Retype the records below from their first line through the line containing "float4in s := Some (float_bits (atof s));", and include nothing else.

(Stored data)
*** Begin section ***
(* ===== verification/LibpqSample.v ===== *)
(** * The client against a sample server

    The server of [SpSample] behind a connection that breaks where a list of
    faults says: before a command, or after a COMMIT was done and before its
    answer.  It obeys the laws of [PgServer], and witnesses the theorems of
    [LibpqServer]. *)

From Stdlib Require Import ZArith Lia SpecFloat String.
From stdpp Require Import base list.
From S2P Require Import Prelude Double Text Common Wire Tables SpNewOrder SpPayment SpDelivery SpQueries SpConsistency SpSample SpTheorems TxnData InputData Db Libpq PgServer LibpqServer.

Inductive fault := NoFault | Break | BreakAfter.

Definition sample_input : PgInput := {|
  int4in s := if bytes_eqb (fmt_d (atoi s)) s then Some (atoi s) else None;
  float4in s := Some (float_bits (atof s));
  float8in s := Some (ieee_bits 52 11 (convert 53 1024 (atof s)));
  textin s := Some s |}.

Lemma sample_input_laws : PgInputLaws sample_input.
Proof.
  split; [|by intros s v [= ->]]. intros z Hz. cbn. rewrite atoi_fmt_d by done.
  unfold bytes_eqb. by rewrite bool_decide_true.
Qed.

#[local] Existing Instance sample_pg.
#[local] Existing Instance sample_input.

Record sample_conn := mk_conn { sample_server : server; faults : list fault }.

Definition accepted : option PGresult := Some (mk_PGresult PGRES_COMMAND_OK [] None).
Definition refused (state : bytes) : option PGresult :=
  Some (mk_PGresult PGRES_FATAL_ERROR [] (Some state)).
Definition broken : option PGresult := refused (lit "08006").

Definition sample_exec (q : bytes) (s : sample_conn) : option PGresult * sample_conn :=
  let V := sample_server s in
  let D := committed V in
  let '(res, V') :=
    match session_link V, hd NoFault (faults s) with
    | Lost, _ => (broken, V)
    | _, Break => (broken, mk_server D Lost)
    | l, f =>
        if bytes_eqb q (lit "BEGIN") then
          match l with
          | Idle => (accepted, mk_server D (InTxn D))
          | InTxn _ => (accepted, V)
          | _ => (refused (lit "25P02"), V)
          end
        else if bytes_eqb q (lit "COMMIT") then
          match l, f with
          | InTxn w, BreakAfter => (broken, mk_server w Lost)
          | InTxn w, _ => (accepted, mk_server w Idle)
          | _, _ => (accepted, mk_server D Idle)
          end
        else (accepted, mk_server D Idle)
    end in
  (res, mk_conn V' (tl (faults s))).

Definition sqlstate_of (e : sp_error) : bytes :=
  match e with
  | DBT2R => lit "DBT2R" | ParameterValue => lit "22023" | _ => lit "XX000"
  end.

Definition sample_call (q : bytes) (params : list (option bytes)) (s : sample_conn)
  : option PGresult * sample_conn :=
  let V := sample_server s in
  let D := committed V in
  let '(res, V') :=
    match session_link V, hd NoFault (faults s) with
    | Lost, _ => (broken, mk_server D Lost)
    | _, Break => (broken, mk_server D Lost)
    | InTxn w, _ =>
        match serve q params 9 w with
        | Some (inl rows, w') =>
            (Some (mk_PGresult PGRES_TUPLES_OK rows None), mk_server D (InTxn w'))
        | Some (inr (Some e), _) => (refused (sqlstate_of e), mk_server D Aborted)
        | Some (inr None, _) => (broken, mk_server D Lost)
        | None => (refused (lit "42601"), mk_server D Aborted)
        end
    | _, _ => (refused (lit "25P02"), mk_server D Aborted)
    end in
  (res, mk_conn V' (tl (faults s))).

#[local] Instance sample_libpq : Libpq sample_conn := {
  PQexec := sample_exec;
  PQexecParams := sample_call;
  PQstatus s := match session_link (sample_server s) with Lost => CONNECTION_BAD | _ => CONNECTION_OK end;
  PQerrorMessage s := [];
  PQconnectdbParams _ s := mk_conn (mk_server (committed (sample_server s)) Idle) (faults s);
  PQfinish s := mk_conn (mk_server (committed (sample_server s)) Lost) (faults s);
  clock_time s := (0, s);
  nanosleep s := s }.

Lemma refused_failure state : state <> lit "DBT2R" -> failure (refused state).
Proof. intros Hs. split; [done|]. change (Some state <> Some (lit "DBT2R")). congruence. Qed.

Lemma sqlstate_of_spec e : sqlstate_of e = lit "DBT2R" <-> e = DBT2R.
Proof. by destruct e. Qed.

Lemma broken_failure : failure broken.
Proof. by apply refused_failure. Qed.

Lemma sample_exec_answers q s : q ∈ [lit "BEGIN"; lit "COMMIT"; lit "ROLLBACK"] ->
  answers_command (sample_server s) q (sample_exec q s).1 (sample_server (sample_exec q s).2).
Proof.
  pose proof broken_failure as Hb. destruct s as [[D l] fs]. intros Hq. unfold sample_exec.
  cbn [sample_server committed session_link faults]. set (f := hd NoFault fs).
  repeat rewrite elem_of_cons in Hq. rewrite elem_of_nil in Hq.
  destruct Hq as [-> |[-> |[-> |[]]]]; cbn -[lit]; destruct l as [| |w|], f; cbn -[lit];
    try (apply command_error; [by intros w'|done || by apply refused_failure]);
    try (by apply command_lost); try (by apply begin_ok);
    try (by eapply begin_twice); try (by eapply (commit_ok (mk_server D (InTxn w))));
    try (by apply commit_aborted; auto); try (by apply rollback_ok);
    try (by eapply (commit_unacknowledged (mk_server D (InTxn w)))).
Qed.

Lemma sample_call_answers q ps s :
  answers_call (sample_server s) q ps (sample_call q ps s).1 (sample_server (sample_call q ps s).2).
Proof.
  pose proof broken_failure as Hb. destruct s as [[D l] fs]. unfold sample_call.
  cbn [sample_server committed session_link faults].
  destruct l as [| |w|], (hd NoFault fs); cbn -[serve];
    try (by apply call_lost); try (by apply call_error; [|apply refused_failure]);
    (destruct (serve q ps (9 : @timestamp sample_pg) w) as [[[rows|[e|]] w']|] eqn:Hs; cbn -[serve];
     [by eapply call_rows|eapply call_raised; [done|exact Hs|done|]|by apply call_lost
     |by apply call_error; [|apply refused_failure]]);
    (rewrite <- sqlstate_of_spec; cbn; split; [by intros [= ->]|by intros ->]).
Qed.

#[local] Instance sample_pg_server : PgServer sample_conn := {|
  server_of := sample_server;
  exec_answers q s := sample_exec_answers q s;
  call_answers := sample_call_answers;
  connect_link info s := conj eq_refl (or_introl eq_refl);
  finish_link s := eq_refl;
  time_link s := eq_refl;
  sleep_link s := eq_refl |}.

Definition sample_context : db_context_libpq :=
  db_init_libpq (Some (lit "dbt2")) (Some (lit "localhost")) (Some (lit "5432")).

(** A payment by name: seven from the second BARBARBAR of the district. *)
Definition payment_by_name : payment_t :=
  mk_payment 1 1 1 (d_of_Z 7) 1 0 (lit "BARBARBAR") [] [] [] [] [] [] d_zero d_zero d_zero
    [] [] [] [] [] [] [] [] [] [] [] [] [] [] [] [] [] [].

(** An order for five nuts and ten bolts. *)
Definition nuts_and_bolts : new_order_t :=
  mk_new_order 1 1 1 2 0
    ([mk_no_order_line 1 1 5 d_zero 0 0 [] d_zero; mk_no_order_line 2 1 10 d_zero 0 0 [] d_zero]
     ++ repeat zero_no_order_line 13) 0 d_zero d_zero d_zero [] [] d_zero 0.

Definition idle (faults : list fault) : sample_conn := mk_conn (mk_server sample_db Idle) faults.

#[local] Abbreviation run_payment faults :=
  (process_transaction (H := libpq_ops false sample_context) 0 3 PAYMENT
     (TD_payment payment_by_name) (idle faults)).

(** What is left to see of a run: the answer, the attempts, the payments in
    history, the warehouse's year to date. *)
Definition seen (r : option (Z * transaction_data_t * list Db.call * sample_conn)) :=
  '(rc, _, log, s) ← r;
  Some (rc, executions log, zlen (t_history (committed (sample_server s))),
        map (fun w => W_YTD w : Z) (t_warehouse (committed (sample_server s)))).

(** Without faults the payment is made once; a connection that breaks before
    COMMIT costs a second attempt and the payment is still made once; one that
    breaks before COMMIT is acknowledged makes the payment twice. *)
Example payment_once : seen (run_payment []) = Some (OK, 1, 1, [300007]).
Proof. vm_compute. reflexivity. Qed.

Example payment_retried :
  seen (run_payment [NoFault; NoFault; Break]) = Some (OK, 2, 1, [300007]).
Proof. vm_compute. reflexivity. Qed.

Example payment_made_twice :
  seen (run_payment [NoFault; NoFault; BreakAfter]) = Some (OK, 2, 2, [300014]).
Proof. vm_compute. reflexivity. Qed.

Lemma payment_answers_ok :
  match run_payment [NoFault; NoFault; BreakAfter] with
  | Some (r, _, _, _) => (r =? OK) = true
  | None => False
  end.
Proof. vm_compute. reflexivity. Qed.

Lemma libpq_transaction_accounted_witness :
  match run_payment [NoFault; NoFault; BreakAfter] with
  | Some (r, _, log, s) =>
      exists xs, committed (sample_server s) = execute_txns xs sample_db /\ 1 <= zlen xs <= 2
        /\ consistent (committed (sample_server s))
  | None => False
  end.
Proof.
  pose proof payment_answers_ok as Hrun.
  destruct (run_payment [NoFault; NoFault; BreakAfter]) as [[[[r td'] log] s]|] eqn:Hp; [|exact Hrun].
  destruct (libpq_transaction_accounted (laws := sample_laws) false sample_context 0 3 PAYMENT
              (TD_payment payment_by_name) (idle [NoFault; NoFault; BreakAfter]) r td' log s Hp I)
    as (xs & H1 & H2 & H3 & _ & _ & H6 & _).
  - discriminate.
  - exact (no_work_idle sample_db).
  - exists xs. split; [exact H1|]. split; [split; [apply H3, Z.eqb_eq, Hrun|exact H2]|].
    apply H6. exact sample_consistent.
Defined.

#[local] Abbreviation run_new_order :=
  (execute (H := libpq_ops false sample_context) NEW_ORDER (TD_new_order nuts_and_bolts) (idle [])).

Example nuts_and_bolts_shown :
  match run_new_order with
  | Some (rc, TD_new_order d', _) =>
      (no_o_id d', map s_quantity (take 2 (no_order_line d')),
       map brand_generic (take 2 (no_order_line d')), fmt_f 2 (no_total_amount d'))
      = (3, [20; 50], [66; 71], lit "39.60") /\ rc = OK
  | _ => False
  end.
Proof. vm_compute. split; reflexivity. Qed.

Lemma new_order_shown_witness :
  match run_new_order with
  | Some (_, TD_new_order d', s') => exists t res w',
      Tables.call (new_order (no_args_of (localized nuts_and_bolts))) t sample_db = (inl res, w')
      /\ shows_order res d'
  | _ => False
  end.
Proof.
  pose proof nuts_and_bolts_shown as Hrun.
  destruct run_new_order as [[[rc td'] s']|] eqn:Hp; [|exact Hrun].
  destruct td' as [d'|d'|d'|d'|d'|d']; try exact Hrun. destruct Hrun as [_ ->].
  destruct (new_order_shown (laws := sample_laws) (iolaws := sample_input_laws) false sample_context
              nuts_and_bolts (idle []) d' s' Hp) as (t & res & w' & H1 & _ & H3 & _).
  - split; [cbn; lia|reflexivity].
  - exact (no_work_idle sample_db).
  - exists t, res, w'. split; [exact H1|exact H3].
Defined.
*** End section ***
## Answer space
(* ===== verification/LibpqSample.v ===== *)
(** * The client against a sample server

    The server of [SpSample] behind a connection that breaks where a list of
    faults says: before a command, or after a COMMIT was done and before its
    answer.  It obeys the laws of [PgServer], and witnesses the theorems of
    [LibpqServer]. *)

From Stdlib Require Import ZArith Lia SpecFloat String.
From stdpp Require Import base list.
From S2P Require Import Prelude Double Text Common Wire Tables SpNewOrder SpPayment SpDelivery SpQueries SpConsistency SpSample SpTheorems TxnData InputData Db Libpq PgServer LibpqServer.

Inductive fault := NoFault | Break | BreakAfter.

Definition sample_input : PgInput := {|
  int4in s := if bytes_eqb (fmt_d (atoi s)) s then Some (atoi s) else None;
  float4in s := Some (float_bits (atof s));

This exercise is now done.